ASSIGNED TASK: Which lines of the data hold the word "Ranking"? Copy all of them.
....
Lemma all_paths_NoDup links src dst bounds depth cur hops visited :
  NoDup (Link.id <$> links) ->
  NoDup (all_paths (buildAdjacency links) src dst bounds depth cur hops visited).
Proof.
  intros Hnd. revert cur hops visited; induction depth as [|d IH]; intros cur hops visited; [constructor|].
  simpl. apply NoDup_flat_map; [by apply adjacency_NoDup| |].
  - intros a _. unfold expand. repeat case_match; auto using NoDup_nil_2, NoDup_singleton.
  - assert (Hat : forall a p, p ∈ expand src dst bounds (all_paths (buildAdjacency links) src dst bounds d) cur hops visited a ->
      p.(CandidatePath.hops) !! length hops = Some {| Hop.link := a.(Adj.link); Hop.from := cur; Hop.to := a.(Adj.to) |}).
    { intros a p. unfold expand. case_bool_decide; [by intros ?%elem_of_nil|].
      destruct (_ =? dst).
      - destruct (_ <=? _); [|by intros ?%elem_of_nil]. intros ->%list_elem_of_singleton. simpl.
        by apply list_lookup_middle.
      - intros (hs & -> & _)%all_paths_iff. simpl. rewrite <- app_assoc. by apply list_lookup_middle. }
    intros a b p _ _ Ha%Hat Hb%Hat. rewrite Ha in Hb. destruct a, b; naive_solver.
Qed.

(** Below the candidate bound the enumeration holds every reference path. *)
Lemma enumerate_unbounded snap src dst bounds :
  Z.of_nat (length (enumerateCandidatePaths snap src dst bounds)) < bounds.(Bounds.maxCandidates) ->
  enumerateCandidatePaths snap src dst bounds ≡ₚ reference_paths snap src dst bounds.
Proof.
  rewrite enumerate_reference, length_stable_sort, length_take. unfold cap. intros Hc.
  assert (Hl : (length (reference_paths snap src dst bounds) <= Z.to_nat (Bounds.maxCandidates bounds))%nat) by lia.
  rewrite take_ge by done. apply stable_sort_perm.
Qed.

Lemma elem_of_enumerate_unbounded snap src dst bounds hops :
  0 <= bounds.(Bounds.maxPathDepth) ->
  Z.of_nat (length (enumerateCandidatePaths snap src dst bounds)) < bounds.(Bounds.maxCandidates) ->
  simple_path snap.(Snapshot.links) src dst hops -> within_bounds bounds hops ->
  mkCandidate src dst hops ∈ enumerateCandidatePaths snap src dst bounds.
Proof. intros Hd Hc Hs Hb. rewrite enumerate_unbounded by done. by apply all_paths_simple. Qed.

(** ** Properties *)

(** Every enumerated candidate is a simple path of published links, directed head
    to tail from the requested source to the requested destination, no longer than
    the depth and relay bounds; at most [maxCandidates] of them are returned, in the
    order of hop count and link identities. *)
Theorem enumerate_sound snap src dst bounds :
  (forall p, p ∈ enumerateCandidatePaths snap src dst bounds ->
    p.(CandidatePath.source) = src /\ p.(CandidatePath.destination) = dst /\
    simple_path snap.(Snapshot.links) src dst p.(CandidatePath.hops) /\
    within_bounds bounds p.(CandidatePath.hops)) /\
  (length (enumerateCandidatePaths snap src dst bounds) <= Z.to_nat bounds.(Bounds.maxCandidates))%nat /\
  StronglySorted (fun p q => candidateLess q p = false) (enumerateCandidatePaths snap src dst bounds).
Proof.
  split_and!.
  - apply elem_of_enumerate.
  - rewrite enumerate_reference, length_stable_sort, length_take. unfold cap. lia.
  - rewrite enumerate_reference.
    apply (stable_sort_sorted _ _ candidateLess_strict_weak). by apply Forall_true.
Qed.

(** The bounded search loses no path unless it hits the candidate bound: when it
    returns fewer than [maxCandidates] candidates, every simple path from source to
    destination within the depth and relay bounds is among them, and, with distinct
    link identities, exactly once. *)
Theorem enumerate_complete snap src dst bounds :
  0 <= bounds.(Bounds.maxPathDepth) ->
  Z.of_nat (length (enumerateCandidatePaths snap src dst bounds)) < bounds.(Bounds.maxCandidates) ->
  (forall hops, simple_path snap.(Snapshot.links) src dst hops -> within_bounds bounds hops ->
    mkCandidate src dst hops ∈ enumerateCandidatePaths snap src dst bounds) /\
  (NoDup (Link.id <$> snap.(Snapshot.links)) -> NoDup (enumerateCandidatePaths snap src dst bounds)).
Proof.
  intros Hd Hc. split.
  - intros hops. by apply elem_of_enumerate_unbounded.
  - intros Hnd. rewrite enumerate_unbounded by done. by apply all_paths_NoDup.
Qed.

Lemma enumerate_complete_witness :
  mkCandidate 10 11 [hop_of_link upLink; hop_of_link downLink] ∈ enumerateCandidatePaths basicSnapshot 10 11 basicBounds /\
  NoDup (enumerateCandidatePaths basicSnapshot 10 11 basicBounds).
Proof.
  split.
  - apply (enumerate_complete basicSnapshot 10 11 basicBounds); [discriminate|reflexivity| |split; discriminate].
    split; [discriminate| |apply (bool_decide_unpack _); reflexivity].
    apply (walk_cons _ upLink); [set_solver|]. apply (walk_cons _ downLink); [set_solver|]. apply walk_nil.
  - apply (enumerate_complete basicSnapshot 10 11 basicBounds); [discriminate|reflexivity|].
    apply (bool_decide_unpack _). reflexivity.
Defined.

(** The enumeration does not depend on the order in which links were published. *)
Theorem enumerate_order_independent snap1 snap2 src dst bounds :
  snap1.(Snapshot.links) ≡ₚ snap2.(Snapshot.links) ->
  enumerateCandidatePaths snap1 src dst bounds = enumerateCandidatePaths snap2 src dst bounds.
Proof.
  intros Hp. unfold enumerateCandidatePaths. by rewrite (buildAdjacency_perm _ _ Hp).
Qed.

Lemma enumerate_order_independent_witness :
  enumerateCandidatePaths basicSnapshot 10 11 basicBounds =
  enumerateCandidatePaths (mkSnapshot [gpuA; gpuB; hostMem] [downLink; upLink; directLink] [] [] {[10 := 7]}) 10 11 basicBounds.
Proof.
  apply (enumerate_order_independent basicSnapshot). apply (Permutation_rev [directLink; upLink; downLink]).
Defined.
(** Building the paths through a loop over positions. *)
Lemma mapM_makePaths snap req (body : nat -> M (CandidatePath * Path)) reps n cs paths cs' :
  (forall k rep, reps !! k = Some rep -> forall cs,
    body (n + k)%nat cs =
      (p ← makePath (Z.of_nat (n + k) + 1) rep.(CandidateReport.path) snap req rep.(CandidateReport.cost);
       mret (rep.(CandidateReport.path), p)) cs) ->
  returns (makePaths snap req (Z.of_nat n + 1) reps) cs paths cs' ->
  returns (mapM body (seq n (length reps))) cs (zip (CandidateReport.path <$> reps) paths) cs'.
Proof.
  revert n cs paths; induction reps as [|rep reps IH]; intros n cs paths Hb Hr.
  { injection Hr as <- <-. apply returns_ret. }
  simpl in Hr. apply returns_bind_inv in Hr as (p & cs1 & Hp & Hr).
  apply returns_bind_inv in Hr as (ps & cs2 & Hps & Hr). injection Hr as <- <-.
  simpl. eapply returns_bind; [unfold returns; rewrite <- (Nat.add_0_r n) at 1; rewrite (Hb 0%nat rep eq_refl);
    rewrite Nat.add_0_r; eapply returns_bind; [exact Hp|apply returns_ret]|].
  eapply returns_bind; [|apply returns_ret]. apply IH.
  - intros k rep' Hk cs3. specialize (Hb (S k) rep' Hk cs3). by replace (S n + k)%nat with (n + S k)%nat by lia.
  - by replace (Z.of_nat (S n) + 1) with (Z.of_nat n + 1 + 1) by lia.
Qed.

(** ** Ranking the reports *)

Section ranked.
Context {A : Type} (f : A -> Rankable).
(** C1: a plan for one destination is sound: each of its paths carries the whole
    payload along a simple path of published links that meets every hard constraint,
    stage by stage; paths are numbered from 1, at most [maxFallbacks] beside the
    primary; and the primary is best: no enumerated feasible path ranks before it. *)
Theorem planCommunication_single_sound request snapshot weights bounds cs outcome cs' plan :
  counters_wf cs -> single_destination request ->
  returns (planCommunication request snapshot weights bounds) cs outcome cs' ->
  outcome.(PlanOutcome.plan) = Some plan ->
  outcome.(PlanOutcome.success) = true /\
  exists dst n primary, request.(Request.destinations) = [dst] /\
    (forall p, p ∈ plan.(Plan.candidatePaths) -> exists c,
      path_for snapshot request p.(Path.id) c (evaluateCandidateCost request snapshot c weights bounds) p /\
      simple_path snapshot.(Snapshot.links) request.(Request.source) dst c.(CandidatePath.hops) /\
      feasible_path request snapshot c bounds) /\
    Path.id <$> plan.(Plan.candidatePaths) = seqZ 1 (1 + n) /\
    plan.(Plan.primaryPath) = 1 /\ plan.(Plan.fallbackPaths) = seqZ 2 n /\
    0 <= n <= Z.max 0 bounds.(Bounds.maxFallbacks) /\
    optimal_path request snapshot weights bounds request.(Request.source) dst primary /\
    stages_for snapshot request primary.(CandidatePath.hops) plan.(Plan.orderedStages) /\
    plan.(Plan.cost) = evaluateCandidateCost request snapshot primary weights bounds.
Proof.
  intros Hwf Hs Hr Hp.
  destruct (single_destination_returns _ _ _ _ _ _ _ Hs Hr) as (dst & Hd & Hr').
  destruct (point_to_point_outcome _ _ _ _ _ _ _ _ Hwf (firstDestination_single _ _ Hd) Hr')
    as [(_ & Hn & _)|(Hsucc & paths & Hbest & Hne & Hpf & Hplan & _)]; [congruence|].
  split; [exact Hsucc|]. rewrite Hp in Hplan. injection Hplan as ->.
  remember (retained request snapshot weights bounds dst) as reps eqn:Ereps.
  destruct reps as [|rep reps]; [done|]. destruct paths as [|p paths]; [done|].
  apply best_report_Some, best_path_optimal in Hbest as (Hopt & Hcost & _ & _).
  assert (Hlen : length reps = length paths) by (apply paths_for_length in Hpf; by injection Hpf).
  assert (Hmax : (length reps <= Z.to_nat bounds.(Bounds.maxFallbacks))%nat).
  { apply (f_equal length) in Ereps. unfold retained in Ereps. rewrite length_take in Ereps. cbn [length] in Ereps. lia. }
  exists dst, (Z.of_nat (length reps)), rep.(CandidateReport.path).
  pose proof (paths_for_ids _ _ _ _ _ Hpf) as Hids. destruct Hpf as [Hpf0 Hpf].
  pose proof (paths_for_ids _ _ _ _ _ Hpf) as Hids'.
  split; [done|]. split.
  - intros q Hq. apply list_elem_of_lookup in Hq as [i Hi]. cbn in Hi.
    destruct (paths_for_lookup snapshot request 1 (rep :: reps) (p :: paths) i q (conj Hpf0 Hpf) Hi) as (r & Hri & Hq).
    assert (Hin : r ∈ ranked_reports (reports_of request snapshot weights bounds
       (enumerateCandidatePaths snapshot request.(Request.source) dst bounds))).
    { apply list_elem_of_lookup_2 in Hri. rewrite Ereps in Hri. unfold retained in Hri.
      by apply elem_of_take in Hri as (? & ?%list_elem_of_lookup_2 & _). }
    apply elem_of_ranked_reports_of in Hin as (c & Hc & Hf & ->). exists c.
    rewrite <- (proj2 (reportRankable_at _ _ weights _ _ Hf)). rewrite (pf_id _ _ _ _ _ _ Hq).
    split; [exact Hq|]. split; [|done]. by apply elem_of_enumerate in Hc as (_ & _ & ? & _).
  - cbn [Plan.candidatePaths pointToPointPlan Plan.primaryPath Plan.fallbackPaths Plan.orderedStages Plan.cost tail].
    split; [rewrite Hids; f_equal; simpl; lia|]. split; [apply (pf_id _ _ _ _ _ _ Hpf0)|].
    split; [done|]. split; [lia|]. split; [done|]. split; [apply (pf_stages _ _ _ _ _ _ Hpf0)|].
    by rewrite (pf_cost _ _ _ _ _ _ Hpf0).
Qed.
....
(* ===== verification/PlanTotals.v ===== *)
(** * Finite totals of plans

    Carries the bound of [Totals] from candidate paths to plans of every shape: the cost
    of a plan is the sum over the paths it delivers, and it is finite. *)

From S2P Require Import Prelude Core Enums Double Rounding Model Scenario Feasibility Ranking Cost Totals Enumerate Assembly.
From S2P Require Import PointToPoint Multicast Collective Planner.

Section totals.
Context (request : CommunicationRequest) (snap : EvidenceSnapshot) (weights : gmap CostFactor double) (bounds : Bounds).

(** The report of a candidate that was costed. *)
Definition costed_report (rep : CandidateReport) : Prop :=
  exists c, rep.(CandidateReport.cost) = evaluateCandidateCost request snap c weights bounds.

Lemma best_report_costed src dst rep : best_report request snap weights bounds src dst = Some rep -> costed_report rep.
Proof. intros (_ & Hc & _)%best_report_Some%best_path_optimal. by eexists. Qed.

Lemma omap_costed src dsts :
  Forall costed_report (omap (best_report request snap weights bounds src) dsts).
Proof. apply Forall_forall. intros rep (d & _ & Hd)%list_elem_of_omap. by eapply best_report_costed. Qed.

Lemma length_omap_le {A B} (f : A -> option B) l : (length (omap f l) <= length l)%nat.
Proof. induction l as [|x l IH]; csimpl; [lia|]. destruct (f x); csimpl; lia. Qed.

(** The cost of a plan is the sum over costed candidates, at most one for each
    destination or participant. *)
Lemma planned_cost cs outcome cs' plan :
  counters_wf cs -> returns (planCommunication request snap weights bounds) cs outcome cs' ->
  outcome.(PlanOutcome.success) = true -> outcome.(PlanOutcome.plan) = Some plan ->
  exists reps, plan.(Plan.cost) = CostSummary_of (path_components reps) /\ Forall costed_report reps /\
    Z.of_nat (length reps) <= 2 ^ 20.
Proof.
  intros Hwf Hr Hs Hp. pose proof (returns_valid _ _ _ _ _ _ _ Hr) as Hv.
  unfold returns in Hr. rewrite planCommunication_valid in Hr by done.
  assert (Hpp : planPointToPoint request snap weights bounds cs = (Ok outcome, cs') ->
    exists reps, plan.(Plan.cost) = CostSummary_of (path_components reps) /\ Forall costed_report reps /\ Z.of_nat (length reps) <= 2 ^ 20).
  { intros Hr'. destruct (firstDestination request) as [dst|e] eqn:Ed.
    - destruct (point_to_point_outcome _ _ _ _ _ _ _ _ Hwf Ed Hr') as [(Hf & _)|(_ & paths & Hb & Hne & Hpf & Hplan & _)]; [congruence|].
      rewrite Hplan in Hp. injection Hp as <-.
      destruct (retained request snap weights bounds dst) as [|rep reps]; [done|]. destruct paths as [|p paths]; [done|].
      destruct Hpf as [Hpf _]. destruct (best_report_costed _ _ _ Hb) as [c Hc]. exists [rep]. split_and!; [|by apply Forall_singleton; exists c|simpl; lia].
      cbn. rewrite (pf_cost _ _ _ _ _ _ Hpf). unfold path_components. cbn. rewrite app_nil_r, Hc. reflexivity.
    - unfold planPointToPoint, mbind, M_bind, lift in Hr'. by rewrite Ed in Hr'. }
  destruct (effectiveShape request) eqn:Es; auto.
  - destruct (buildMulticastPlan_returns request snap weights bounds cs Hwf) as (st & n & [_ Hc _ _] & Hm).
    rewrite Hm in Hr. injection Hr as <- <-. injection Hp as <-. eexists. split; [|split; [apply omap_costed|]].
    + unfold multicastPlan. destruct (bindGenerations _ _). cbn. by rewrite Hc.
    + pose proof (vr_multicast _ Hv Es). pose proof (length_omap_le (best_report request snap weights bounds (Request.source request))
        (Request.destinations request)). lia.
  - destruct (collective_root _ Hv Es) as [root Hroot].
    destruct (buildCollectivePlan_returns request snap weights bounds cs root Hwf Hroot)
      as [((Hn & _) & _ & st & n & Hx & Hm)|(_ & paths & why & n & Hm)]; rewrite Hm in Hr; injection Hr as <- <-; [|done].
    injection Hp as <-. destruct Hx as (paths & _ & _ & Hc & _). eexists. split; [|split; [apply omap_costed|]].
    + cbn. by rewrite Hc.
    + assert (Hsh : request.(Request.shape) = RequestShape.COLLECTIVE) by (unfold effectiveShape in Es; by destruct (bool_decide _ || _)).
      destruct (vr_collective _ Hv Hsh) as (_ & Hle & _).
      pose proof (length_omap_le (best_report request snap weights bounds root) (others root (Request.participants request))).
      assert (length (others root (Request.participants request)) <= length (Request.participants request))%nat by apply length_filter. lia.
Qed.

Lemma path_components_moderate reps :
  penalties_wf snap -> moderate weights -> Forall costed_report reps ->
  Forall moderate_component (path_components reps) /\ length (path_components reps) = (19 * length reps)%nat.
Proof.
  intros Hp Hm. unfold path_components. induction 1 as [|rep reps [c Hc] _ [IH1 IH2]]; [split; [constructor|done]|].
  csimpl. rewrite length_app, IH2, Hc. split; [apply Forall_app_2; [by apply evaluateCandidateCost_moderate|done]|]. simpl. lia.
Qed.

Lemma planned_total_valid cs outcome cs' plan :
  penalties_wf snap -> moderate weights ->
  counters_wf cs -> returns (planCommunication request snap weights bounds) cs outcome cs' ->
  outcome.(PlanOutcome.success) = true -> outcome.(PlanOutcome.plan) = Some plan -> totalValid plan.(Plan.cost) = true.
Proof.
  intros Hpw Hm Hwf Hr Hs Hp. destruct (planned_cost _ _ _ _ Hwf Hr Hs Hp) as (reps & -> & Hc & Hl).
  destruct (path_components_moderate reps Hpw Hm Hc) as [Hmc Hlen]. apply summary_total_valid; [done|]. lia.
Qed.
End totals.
....
SOLUTION FOR THIS TASK:
(** ** Ranking the reports *)
From S2P Require Import Prelude Core Enums Double Rounding Model Scenario Feasibility Ranking Cost Totals Enumerate Assembly.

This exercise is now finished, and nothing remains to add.